> [Saved data entries]
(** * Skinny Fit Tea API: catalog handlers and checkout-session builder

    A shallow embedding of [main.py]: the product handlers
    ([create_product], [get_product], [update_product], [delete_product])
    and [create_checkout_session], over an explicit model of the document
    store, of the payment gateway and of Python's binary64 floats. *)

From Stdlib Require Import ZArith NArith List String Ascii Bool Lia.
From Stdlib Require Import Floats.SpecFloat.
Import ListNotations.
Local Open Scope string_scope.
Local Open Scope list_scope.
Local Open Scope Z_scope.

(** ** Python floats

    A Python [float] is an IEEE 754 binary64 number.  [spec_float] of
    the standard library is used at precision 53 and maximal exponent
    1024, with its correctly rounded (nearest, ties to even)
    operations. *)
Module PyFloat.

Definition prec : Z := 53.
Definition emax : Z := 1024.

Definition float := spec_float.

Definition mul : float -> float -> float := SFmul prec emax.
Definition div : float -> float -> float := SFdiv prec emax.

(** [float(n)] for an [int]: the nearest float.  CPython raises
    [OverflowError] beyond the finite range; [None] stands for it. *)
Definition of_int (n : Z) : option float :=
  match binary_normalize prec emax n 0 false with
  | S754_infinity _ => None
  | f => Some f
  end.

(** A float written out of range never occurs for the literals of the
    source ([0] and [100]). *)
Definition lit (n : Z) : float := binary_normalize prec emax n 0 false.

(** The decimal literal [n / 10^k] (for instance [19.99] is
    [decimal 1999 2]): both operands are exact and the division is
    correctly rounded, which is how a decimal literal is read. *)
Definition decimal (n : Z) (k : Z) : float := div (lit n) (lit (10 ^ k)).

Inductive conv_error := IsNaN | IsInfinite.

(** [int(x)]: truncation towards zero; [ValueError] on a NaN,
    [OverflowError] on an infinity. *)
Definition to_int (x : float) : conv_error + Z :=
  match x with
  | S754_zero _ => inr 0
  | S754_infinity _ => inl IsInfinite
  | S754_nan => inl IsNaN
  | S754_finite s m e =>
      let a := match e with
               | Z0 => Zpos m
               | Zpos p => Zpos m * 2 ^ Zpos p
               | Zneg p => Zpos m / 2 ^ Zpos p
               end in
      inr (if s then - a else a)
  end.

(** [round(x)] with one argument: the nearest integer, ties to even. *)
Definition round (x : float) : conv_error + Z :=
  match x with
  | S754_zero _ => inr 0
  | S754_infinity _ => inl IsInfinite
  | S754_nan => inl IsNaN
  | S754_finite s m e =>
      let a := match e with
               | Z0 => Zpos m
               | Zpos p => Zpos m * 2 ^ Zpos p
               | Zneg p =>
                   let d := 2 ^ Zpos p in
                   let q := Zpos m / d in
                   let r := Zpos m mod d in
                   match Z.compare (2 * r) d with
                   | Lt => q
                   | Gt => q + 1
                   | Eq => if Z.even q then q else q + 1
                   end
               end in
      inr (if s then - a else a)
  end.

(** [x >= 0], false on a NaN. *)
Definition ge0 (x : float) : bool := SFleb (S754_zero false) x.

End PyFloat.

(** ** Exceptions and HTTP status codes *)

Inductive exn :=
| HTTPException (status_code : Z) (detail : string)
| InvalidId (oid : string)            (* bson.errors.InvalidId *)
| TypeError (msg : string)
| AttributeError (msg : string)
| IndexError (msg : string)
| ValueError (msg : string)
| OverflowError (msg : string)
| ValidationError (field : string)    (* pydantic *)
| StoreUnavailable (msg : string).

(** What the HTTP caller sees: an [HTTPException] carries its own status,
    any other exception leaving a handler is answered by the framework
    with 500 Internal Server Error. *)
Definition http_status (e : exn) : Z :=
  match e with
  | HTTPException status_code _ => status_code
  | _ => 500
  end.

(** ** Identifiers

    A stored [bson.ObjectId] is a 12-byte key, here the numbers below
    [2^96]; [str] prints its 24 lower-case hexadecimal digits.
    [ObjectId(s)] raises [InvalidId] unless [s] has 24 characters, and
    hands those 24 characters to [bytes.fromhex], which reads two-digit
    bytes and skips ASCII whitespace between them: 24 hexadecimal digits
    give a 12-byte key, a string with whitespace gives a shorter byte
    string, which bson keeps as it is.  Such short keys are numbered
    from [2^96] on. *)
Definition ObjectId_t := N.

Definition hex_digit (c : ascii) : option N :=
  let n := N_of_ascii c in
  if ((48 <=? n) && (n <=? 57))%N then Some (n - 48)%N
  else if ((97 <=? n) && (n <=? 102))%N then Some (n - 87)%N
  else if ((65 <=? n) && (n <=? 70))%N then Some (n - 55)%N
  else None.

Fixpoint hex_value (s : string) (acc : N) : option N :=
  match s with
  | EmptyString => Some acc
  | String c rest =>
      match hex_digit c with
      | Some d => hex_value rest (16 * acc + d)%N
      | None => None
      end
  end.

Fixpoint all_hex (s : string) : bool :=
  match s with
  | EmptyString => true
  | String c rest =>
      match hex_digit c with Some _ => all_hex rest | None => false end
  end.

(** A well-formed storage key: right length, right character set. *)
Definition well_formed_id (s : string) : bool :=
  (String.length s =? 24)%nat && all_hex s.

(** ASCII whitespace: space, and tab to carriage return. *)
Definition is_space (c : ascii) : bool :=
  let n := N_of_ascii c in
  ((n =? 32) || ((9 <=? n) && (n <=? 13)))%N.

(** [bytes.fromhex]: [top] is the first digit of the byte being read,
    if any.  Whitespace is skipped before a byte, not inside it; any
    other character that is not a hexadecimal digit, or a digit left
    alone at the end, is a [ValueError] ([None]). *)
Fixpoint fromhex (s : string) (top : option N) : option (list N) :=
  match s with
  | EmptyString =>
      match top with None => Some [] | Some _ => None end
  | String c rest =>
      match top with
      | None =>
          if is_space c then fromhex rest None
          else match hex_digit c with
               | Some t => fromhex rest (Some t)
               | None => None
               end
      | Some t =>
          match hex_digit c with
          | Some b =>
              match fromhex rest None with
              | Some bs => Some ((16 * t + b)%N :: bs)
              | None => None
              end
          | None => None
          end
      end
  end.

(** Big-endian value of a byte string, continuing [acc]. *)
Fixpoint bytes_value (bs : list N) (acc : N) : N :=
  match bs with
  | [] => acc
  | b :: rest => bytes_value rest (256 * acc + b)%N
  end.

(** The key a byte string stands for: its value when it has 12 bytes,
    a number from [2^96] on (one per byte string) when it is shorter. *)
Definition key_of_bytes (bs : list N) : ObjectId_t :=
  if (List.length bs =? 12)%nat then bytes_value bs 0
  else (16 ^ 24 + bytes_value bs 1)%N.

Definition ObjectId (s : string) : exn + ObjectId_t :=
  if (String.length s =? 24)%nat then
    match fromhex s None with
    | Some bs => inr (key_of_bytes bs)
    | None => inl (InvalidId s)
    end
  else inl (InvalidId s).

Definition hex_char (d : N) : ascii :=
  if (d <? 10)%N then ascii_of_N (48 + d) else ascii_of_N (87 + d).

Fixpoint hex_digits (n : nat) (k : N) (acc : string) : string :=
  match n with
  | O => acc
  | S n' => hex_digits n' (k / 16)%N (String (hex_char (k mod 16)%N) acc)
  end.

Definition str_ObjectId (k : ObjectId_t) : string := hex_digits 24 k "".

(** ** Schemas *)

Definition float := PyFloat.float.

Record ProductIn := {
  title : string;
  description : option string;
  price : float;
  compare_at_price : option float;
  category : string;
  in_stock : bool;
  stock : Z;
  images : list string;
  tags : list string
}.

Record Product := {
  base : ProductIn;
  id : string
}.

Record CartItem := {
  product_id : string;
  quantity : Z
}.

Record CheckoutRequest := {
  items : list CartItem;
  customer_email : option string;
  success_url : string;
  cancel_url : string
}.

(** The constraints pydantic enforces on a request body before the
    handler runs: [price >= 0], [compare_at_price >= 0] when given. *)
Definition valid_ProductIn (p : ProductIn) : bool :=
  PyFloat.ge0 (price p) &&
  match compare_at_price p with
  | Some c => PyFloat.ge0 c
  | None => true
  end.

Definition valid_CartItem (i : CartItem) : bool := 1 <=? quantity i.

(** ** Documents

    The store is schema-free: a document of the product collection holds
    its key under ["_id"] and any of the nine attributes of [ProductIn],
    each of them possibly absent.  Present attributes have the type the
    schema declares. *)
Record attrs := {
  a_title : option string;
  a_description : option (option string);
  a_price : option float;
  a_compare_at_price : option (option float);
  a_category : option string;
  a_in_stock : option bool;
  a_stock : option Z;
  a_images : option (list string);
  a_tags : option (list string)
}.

> [EXERCISE]
Starting at the line that has "else inl (InvalidId s)." and ending at the line that has "each of them", please write out the lines above exactly, leaving out all others.

> [SOLVED PROBLEM]
  else inl (InvalidId s).

Definition hex_char (d : N) : ascii :=
  if (d <? 10)%N then ascii_of_N (48 + d) else ascii_of_N (87 + d).

Fixpoint hex_digits (n : nat) (k : N) (acc : string) : string :=
  match n with
  | O => acc
  | S n' => hex_digits n' (k / 16)%N (String (hex_char (k mod 16)%N) acc)
  end.

Definition str_ObjectId (k : ObjectId_t) : string := hex_digits 24 k "".

(** ** Schemas *)

Definition float := PyFloat.float.

Record ProductIn := {
  title : string;
  description : option string;
  price : float;
  compare_at_price : option float;
  category : string;
  in_stock : bool;
  stock : Z;
  images : list string;
  tags : list string
}.

Record Product := {
  base : ProductIn;
  id : string
}.

Record CartItem := {
  product_id : string;
  quantity : Z
}.

Record CheckoutRequest := {
  items : list CartItem;
  customer_email : option string;
  success_url : string;
  cancel_url : string
}.

(** The constraints pydantic enforces on a request body before the
    handler runs: [price >= 0], [compare_at_price >= 0] when given. *)
Definition valid_ProductIn (p : ProductIn) : bool :=
  PyFloat.ge0 (price p) &&
  match compare_at_price p with
  | Some c => PyFloat.ge0 c
  | None => true
  end.

Definition valid_CartItem (i : CartItem) : bool := 1 <=? quantity i.

(** ** Documents

    The store is schema-free: a document of the product collection holds
    its key under ["_id"] and any of the nine attributes of [ProductIn],
    each of them possibly absent.  Present attributes have the type the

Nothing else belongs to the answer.